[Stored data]
# # # # # # #

(** The report's contents after the shrinking. *)
Lemma fit_contents r hasOutbox maxBytes dropped r' :
  fitReportToWire MarshalReport r hasOutbox maxBytes = Ok (dropped, r') ->
  RIssues r' = RIssues r /\ RTaskResults r' = RTaskResults r /\ Have r' = Have r /\ (Partial r' = false -> r' = r \/ r' = without_host r) /\
  (Partial r = true -> Partial r' = true) /\ ReportedAtMS r' = ReportedAtMS r.
Proof.
  unfold fitReportToWire. intros (body & _ & Hr)%bind_Ok. case_decide; [injection Hr as <- <-; tauto|]. destruct (RHost r).
  - apply bind_Ok in Hr as (body2 & _ & Hr). case_decide; [injection Hr as <- <-; tauto|].
    apply dropEnumeration_Ok in Hr as (_ & -> & Hp & _). simpl in *. split_and!; try done.
  - apply dropEnumeration_Ok in Hr as (_ & -> & Hp & _). simpl in *. split_and!; try done.
Qed.

Lemma haveSteps_Ok db streams : forall have have',
  res_foldl (haveStep db) have streams = Ok have' ->
  (forall s, s ∈ streams -> exists st, haveOf db s = Ok st /\ have' !! s = Some st) /\
  (forall s, s ∉ streams -> have' !! s = have !! s).
Proof.
  induction streams as [|stream streams IH]; intros have have' Hr.
  - injection Hr as <-. split; [|done]. by intros s Hs%not_elem_of_nil.
  - cbn [res_foldl] in Hr. apply bind_Ok in Hr as (h1 & H1 & Hr). unfold haveStep in H1. apply bind_Ok in H1 as (st & Hst & [= <-]).
    destruct (IH _ _ Hr) as [Hin Hout]. split.
    + intros s [->|Hs]%elem_of_cons; [|by apply Hin]. destruct (decide (stream ∈ streams)) as [Hs|Hs]; [by apply Hin|].
      exists st. split; [done|]. by rewrite Hout, lookup_insert_eq.
    + intros s Hs. rewrite Hout by set_solver. rewrite lookup_insert_ne; [done|set_solver].
Qed.

Lemma Build_Ok b status dynamic db partial host now built db' :
  Build MarshalReport MaxSyncBodyBytes b status dynamic db partial host now = (Ok built, db') ->
  exists n have batch dropped report, ApplyScheduledQuotas db (UnixMilli now) = Ok (n, db') /\
    res_foldl (haveStep db') ∅ [StreamConfig; StreamRoster; StreamDirectives] = Ok have /\
    PendingOutbox db' (if decide (BOutboxLimit b = 0) then defaultOutboxBatch else BOutboxLimit b) = Ok batch /\
    Have report = have /\ RIssues report = uniqueIssues (batchIssues batch) /\ RTaskResults report = batchTaskResults batch /\
    Partial report = partial /\ (partial = false -> RObjects report = Objects db' /\
      RListenerCounters report = reportListener <$> Listeners db' /\ RClients report = reportClient <$> Clients db') /\
    fitReportToWire MarshalReport report (bool_decide (batchIDs batch <> [])) (bodyLimit MaxSyncBodyBytes b) = Ok (dropped, Report built) /\
    OutboxIDs built = batchIDs batch /\ HostDropped built = dropped /\ ReportedAtMS report = UnixMilli now.
Proof.
  unfold Build. case_decide; [done|]. destruct (ApplyScheduledQuotas db (UnixMilli now)) as [[n d]|e] eqn:Hq; [|done].
  intros [= Hb ->]. apply bind_Ok in Hb as (have & Hh & Hb). apply bind_Ok in Hb as (batch & Hp & Hb).
  destruct (match status with Some _ => _ | None => _ end) as [[engine version] state].
  apply bind_Ok in Hb as ([dropped report] & Hf & [= <-]). eexists n, have, batch, dropped, _. do 3 (split; [done|]).
  split_and!; try exact Hf; try done. by intros ->.
Qed.


End building.

Module reports_example.
Import sample.

Definition builder : ReportBuilder := MkReportBuilder "agent" "4.0.0" "" "" "" ["host.v1"; "host.v1"] 0 60.

(** Sixty bytes: the telemetry does not fit, and neither does the enumeration. *)
Definition encode (r : NodeReport string) : option string :=
  Some (String.concat "" (replicate (if RHost r then 5 else if Partial r then 3 else 4) "................")).

(** One client in the ledger and the same issue queued by two episodes. *)
Definition store : DB :=
  match EnsureClient empty_db (MkClientIdentity "cli_1" "usr_1") 1 with
  | Ok d =>
      match EnqueueIssue d "first" (MkIssue "code" "key" "detail") 2 with
      | Ok (_, d) => match EnqueueIssue d "second" (MkIssue "code" "key" "detail") 3 with Ok (_, d) => d | Err _ => d end
      | Err _ => d
      end
  | Err _ => empty_db
  end.

Definition full : res error (BuiltReport string) * DB := Build encode 100 builder None None store false (Some "sample") 5000000.


End reports_example.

# # # # # # #

- [Exercise goal] Repeat all of the entries exactly.

- [Exercise answer]
(** The report's contents after the shrinking. *)
Lemma fit_contents r hasOutbox maxBytes dropped r' :
  fitReportToWire MarshalReport r hasOutbox maxBytes = Ok (dropped, r') ->
  RIssues r' = RIssues r /\ RTaskResults r' = RTaskResults r /\ Have r' = Have r /\ (Partial r' = false -> r' = r \/ r' = without_host r) /\
  (Partial r = true -> Partial r' = true) /\ ReportedAtMS r' = ReportedAtMS r.
Proof.
  unfold fitReportToWire. intros (body & _ & Hr)%bind_Ok. case_decide; [injection Hr as <- <-; tauto|]. destruct (RHost r).
  - apply bind_Ok in Hr as (body2 & _ & Hr). case_decide; [injection Hr as <- <-; tauto|].
    apply dropEnumeration_Ok in Hr as (_ & -> & Hp & _). simpl in *. split_and!; try done.
  - apply dropEnumeration_Ok in Hr as (_ & -> & Hp & _). simpl in *. split_and!; try done.
Qed.

Lemma haveSteps_Ok db streams : forall have have',
  res_foldl (haveStep db) have streams = Ok have' ->
  (forall s, s ∈ streams -> exists st, haveOf db s = Ok st /\ have' !! s = Some st) /\
  (forall s, s ∉ streams -> have' !! s = have !! s).
Proof.
  induction streams as [|stream streams IH]; intros have have' Hr.
  - injection Hr as <-. split; [|done]. by intros s Hs%not_elem_of_nil.
  - cbn [res_foldl] in Hr. apply bind_Ok in Hr as (h1 & H1 & Hr). unfold haveStep in H1. apply bind_Ok in H1 as (st & Hst & [= <-]).
    destruct (IH _ _ Hr) as [Hin Hout]. split.
    + intros s [->|Hs]%elem_of_cons; [|by apply Hin]. destruct (decide (stream ∈ streams)) as [Hs|Hs]; [by apply Hin|].
      exists st. split; [done|]. by rewrite Hout, lookup_insert_eq.
    + intros s Hs. rewrite Hout by set_solver. rewrite lookup_insert_ne; [done|set_solver].
Qed.

Lemma Build_Ok b status dynamic db partial host now built db' :
  Build MarshalReport MaxSyncBodyBytes b status dynamic db partial host now = (Ok built, db') ->
  exists n have batch dropped report, ApplyScheduledQuotas db (UnixMilli now) = Ok (n, db') /\
    res_foldl (haveStep db') ∅ [StreamConfig; StreamRoster; StreamDirectives] = Ok have /\
    PendingOutbox db' (if decide (BOutboxLimit b = 0) then defaultOutboxBatch else BOutboxLimit b) = Ok batch /\
    Have report = have /\ RIssues report = uniqueIssues (batchIssues batch) /\ RTaskResults report = batchTaskResults batch /\
    Partial report = partial /\ (partial = false -> RObjects report = Objects db' /\
      RListenerCounters report = reportListener <$> Listeners db' /\ RClients report = reportClient <$> Clients db') /\
    fitReportToWire MarshalReport report (bool_decide (batchIDs batch <> [])) (bodyLimit MaxSyncBodyBytes b) = Ok (dropped, Report built) /\
    OutboxIDs built = batchIDs batch /\ HostDropped built = dropped /\ ReportedAtMS report = UnixMilli now.
Proof.
  unfold Build. case_decide; [done|]. destruct (ApplyScheduledQuotas db (UnixMilli now)) as [[n d]|e] eqn:Hq; [|done].
  intros [= Hb ->]. apply bind_Ok in Hb as (have & Hh & Hb). apply bind_Ok in Hb as (batch & Hp & Hb).
  destruct (match status with Some _ => _ | None => _ end) as [[engine version] state].
  apply bind_Ok in Hb as ([dropped report] & Hf & [= <-]). eexists n, have, batch, dropped, _. do 3 (split; [done|]).
  split_and!; try exact Hf; try done. by intros ->.
Qed.


End building.

Module reports_example.
Import sample.

Definition builder : ReportBuilder := MkReportBuilder "agent" "4.0.0" "" "" "" ["host.v1"; "host.v1"] 0 60.

(** Sixty bytes: the telemetry does not fit, and neither does the enumeration. *)
Definition encode (r : NodeReport string) : option string :=
  Some (String.concat "" (replicate (if RHost r then 5 else if Partial r then 3 else 4) "................")).

(** One client in the ledger and the same issue queued by two episodes. *)
Definition store : DB :=
  match EnsureClient empty_db (MkClientIdentity "cli_1" "usr_1") 1 with
  | Ok d =>
      match EnqueueIssue d "first" (MkIssue "code" "key" "detail") 2 with
      | Ok (_, d) => match EnqueueIssue d "second" (MkIssue "code" "key" "detail") 3 with Ok (_, d) => d | Err _ => d end
      | Err _ => d
      end
  | Err _ => empty_db
  end.

Definition full : res error (BuiltReport string) * DB := Build encode 100 builder None None store false (Some "sample") 5000000.


End reports_example.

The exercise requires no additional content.